• [ACTION ITEM]
Which lines run from the line containing "#[export] Instance M_bind" through the end of the records below? Reproduce them exactly, and nothing else.

^^^^

(** * Neurostack [data_streams/data_stream.py]: the channel store and its
      LSL ingestion loop

    A shallow embedding of the [DataStream] class.  Python's list objects
    are mutable and shared by reference, so the embedding keeps an explicit
    heap of list objects: [self.channels] maps a channel name to the address
    of the channel's list, and every sample [[timestamp, value]] is a list
    object of its own, referred to from the channel's list.  Methods are
    state transformers that return a value or raise one of Python's
    exceptions. *)

From Stdlib Require Import Floats ZArith Lia.
From stdpp Require Import gmap strings list.

(** ** Numbers

    Timestamps and measurements are Python numbers.  The code compares them
    with [>] and adds them with [+], nothing else. *)

Class Number (T : Type) := {
  num_gt : T -> T -> bool;   (* [a > b] *)
  num_add : T -> T -> T;     (* [a + b] *)
  num_nan : T -> bool;       (* the one number [>] cannot order *)
}.

(** Python's [float]: IEEE 754 binary64. *)
#[export] Instance float_number : Number float := {|
  num_gt a b := PrimFloat.ltb b a;
  num_add a b := PrimFloat.add a b;
  num_nan a := PrimFloat.is_nan a;
|}.

(** Python's [int]. *)
#[export] Instance int_number : Number Z := {|
  num_gt a b := Z.ltb b a;
  num_add a b := Z.add a b;
  num_nan _ := false;
|}.

(** What makes [>] an order on the numbers that are not NaN: [a <= b <= c]
    gives [a <= c], and [a > b >= c] gives [a > c]. *)
Class NumberOrder (T : Type) `{Number T} : Prop := {
  le_le_trans a b c :
    num_nan a = false -> num_nan b = false -> num_nan c = false ->
    num_gt a b = false -> num_gt b c = false -> num_gt a c = false;
  gt_ge_trans a b c :
    num_nan a = false -> num_nan b = false -> num_nan c = false ->
    num_gt a b = true -> num_gt c b = false -> num_gt a c = true;
}.

(** ** Values, heap, exceptions *)

(** Addresses of list objects. *)
Abbreviation loc := nat (only parsing).

Inductive value (T : Type) :=
  | VNone
  | VNum (x : T)
  | VList (a : loc).
Arguments VNone {T}.
Arguments VNum {T} x.
Arguments VList {T} a.

Inductive exn :=
  | IndexError               (* list index out of range *)
  | KeyError (key : string)  (* [d[key]] on a missing key *)
  | TypeError                (* subscript or [>] on a value of the wrong kind *)
  | Exception (msg : string).

(** The result of running a piece of code: it returns, it raises, or the
    embedding has no Python behaviour to give (a loop out of fuel, an address
    outside the heap); the theorems show the last never happens. *)
Inductive outcome (A : Type) :=
  | Ret (x : A)
  | Raise (e : exn)
  | Undefined.
Arguments Ret {A} x.
Arguments Raise {A} e.
Arguments Undefined {A}.

#[export] Instance outcome_ret : MRet outcome := fun A x => Ret x.
#[export] Instance outcome_bind : MBind outcome := fun A B f m =>
  match m with
  | Ret x => f x
  | Raise e => Raise e
  | Undefined => Undefined
  end.

(** The interpreter state a [DataStream] lives in. *)
Record state (T : Type) := State {
  heap : list (list (value T));              (* list objects, by address *)
  channels : gmap string loc;                (* [self.channels] *)
  _eeg_thread : option nat;                  (* [self._eeg_thread] *)
  _eeg_thread_active : bool;                 (* [self._eeg_thread_active] *)
  _eeg_channel_names : option (list string); (* [self._eeg_channel_names] *)
  started : nat;                             (* threads started so far *)
  stdout : list string;                      (* lines printed so far *)
}.
Arguments State {T}.
Arguments heap {T}.
Arguments channels {T}.
Arguments _eeg_thread {T}.
Arguments _eeg_thread_active {T}.
Arguments _eeg_channel_names {T}.
Arguments started {T}.
Arguments stdout {T}.

Definition M (T A : Type) : Type := state T -> outcome A * state T.

#[export] Instance M_ret {T} : MRet (M T) := fun A x s => (Ret x, s).
#[export] Instance M_bind {T} : MBind (M T) := fun A B f m s =>
  match m s with
  | (Ret x, s') => f x s'
  | (Raise e, s') => (Raise e, s')
  | (Undefined, s') => (Undefined, s')
  end.

(** One sample set pulled from the inlet: [pull_sample()] and
    [time_correction()]. *)
Record pull (T : Type) := Pull {
  samples : list T;
  timestamp : T;
  time_correction : T;
}.
Arguments Pull {T}.
Arguments samples {T}.
Arguments timestamp {T}.
Arguments time_correction {T}.

(** ** The class [DataStream] *)

Module DataStream.
Section Methods.
Context {T : Type} `{Number T}.

Definition get_state : M T (state T) := fun s => (Ret s, s).
Definition raise {A} (e : exn) : M T A := fun s => (Raise e, s).
Definition lift {A} (o : outcome A) : M T A := fun s => (o, s).

(** [print(line)] *)
Definition print (line : string) : M T unit := fun s =>
  (Ret tt,
   State (heap s) (channels s) (_eeg_thread s) (_eeg_thread_active s)
         (_eeg_channel_names s) (started s) (stdout s ++ [line])).

(** A list display or a slice: a new list object, at a new address. *)
Definition new_list (xs : list (value T)) : M T loc := fun s =>
  (Ret (length (heap s)),
   State (heap s ++ [xs]) (channels s) (_eeg_thread s) (_eeg_thread_active s)
         (_eeg_channel_names s) (started s) (stdout s)).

^^^^

• [REPLY TO THE TASK]
#[export] Instance M_bind {T} : MBind (M T) := fun A B f m s =>
  match m s with
  | (Ret x, s') => f x s'
  | (Raise e, s') => (Raise e, s')
  | (Undefined, s') => (Undefined, s')
  end.

(** One sample set pulled from the inlet: [pull_sample()] and
    [time_correction()]. *)
Record pull (T : Type) := Pull {
  samples : list T;
  timestamp : T;
  time_correction : T;
}.
Arguments Pull {T}.
Arguments samples {T}.
Arguments timestamp {T}.
Arguments time_correction {T}.

(** ** The class [DataStream] *)

Module DataStream.
Section Methods.
Context {T : Type} `{Number T}.

Definition get_state : M T (state T) := fun s => (Ret s, s).
Definition raise {A} (e : exn) : M T A := fun s => (Raise e, s).
Definition lift {A} (o : outcome A) : M T A := fun s => (o, s).

(** [print(line)] *)
Definition print (line : string) : M T unit := fun s =>
  (Ret tt,
   State (heap s) (channels s) (_eeg_thread s) (_eeg_thread_active s)
         (_eeg_channel_names s) (started s) (stdout s ++ [line])).

(** A list display or a slice: a new list object, at a new address. *)
Definition new_list (xs : list (value T)) : M T loc := fun s =>
  (Ret (length (heap s)),
   State (heap s ++ [xs]) (channels s) (_eeg_thread s) (_eeg_thread_active s)
         (_eeg_channel_names s) (started s) (stdout s)).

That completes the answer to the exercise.